[Saved data entries]
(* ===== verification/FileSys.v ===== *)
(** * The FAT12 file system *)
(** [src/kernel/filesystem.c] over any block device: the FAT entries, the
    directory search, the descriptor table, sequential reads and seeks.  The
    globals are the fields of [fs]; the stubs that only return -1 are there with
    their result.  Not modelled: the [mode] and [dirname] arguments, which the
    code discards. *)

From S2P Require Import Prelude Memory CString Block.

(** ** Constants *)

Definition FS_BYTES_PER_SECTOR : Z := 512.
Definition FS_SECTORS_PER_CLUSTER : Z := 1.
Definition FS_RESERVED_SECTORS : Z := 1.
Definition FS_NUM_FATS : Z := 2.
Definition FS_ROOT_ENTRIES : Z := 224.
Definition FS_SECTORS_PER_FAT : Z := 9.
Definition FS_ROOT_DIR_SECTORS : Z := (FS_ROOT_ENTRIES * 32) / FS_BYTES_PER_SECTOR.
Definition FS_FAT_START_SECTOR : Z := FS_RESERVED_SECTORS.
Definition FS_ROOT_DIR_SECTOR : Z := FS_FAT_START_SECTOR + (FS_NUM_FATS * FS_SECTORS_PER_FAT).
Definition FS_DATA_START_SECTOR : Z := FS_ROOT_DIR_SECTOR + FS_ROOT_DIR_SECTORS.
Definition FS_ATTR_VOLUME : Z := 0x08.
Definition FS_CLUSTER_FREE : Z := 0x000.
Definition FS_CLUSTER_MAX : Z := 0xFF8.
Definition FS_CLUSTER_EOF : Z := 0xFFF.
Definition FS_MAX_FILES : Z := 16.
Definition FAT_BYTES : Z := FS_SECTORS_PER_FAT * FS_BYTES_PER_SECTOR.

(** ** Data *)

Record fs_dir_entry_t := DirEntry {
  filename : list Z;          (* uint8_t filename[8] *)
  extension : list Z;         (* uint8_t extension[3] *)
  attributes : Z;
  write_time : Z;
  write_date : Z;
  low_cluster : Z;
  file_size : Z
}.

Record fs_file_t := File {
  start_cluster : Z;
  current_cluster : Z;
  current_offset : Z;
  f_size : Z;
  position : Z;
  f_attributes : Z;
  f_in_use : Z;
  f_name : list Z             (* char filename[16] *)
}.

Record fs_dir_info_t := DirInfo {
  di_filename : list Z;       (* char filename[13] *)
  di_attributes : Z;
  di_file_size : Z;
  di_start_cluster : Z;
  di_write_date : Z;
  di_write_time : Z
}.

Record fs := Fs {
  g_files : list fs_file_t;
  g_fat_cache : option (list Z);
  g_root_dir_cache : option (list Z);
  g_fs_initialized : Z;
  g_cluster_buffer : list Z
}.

### WORK TO COMPLETE:
Please go over the data above and copy each line with "list" in it.

### OUTPUT OF THE TASK:
  filename : list Z;          (* uint8_t filename[8] *)
  extension : list Z;         (* uint8_t extension[3] *)
  f_name : list Z             (* char filename[16] *)
  di_filename : list Z;       (* char filename[13] *)
  g_files : list fs_file_t;
  g_fat_cache : option (list Z);
  g_root_dir_cache : option (list Z);
  g_cluster_buffer : list Z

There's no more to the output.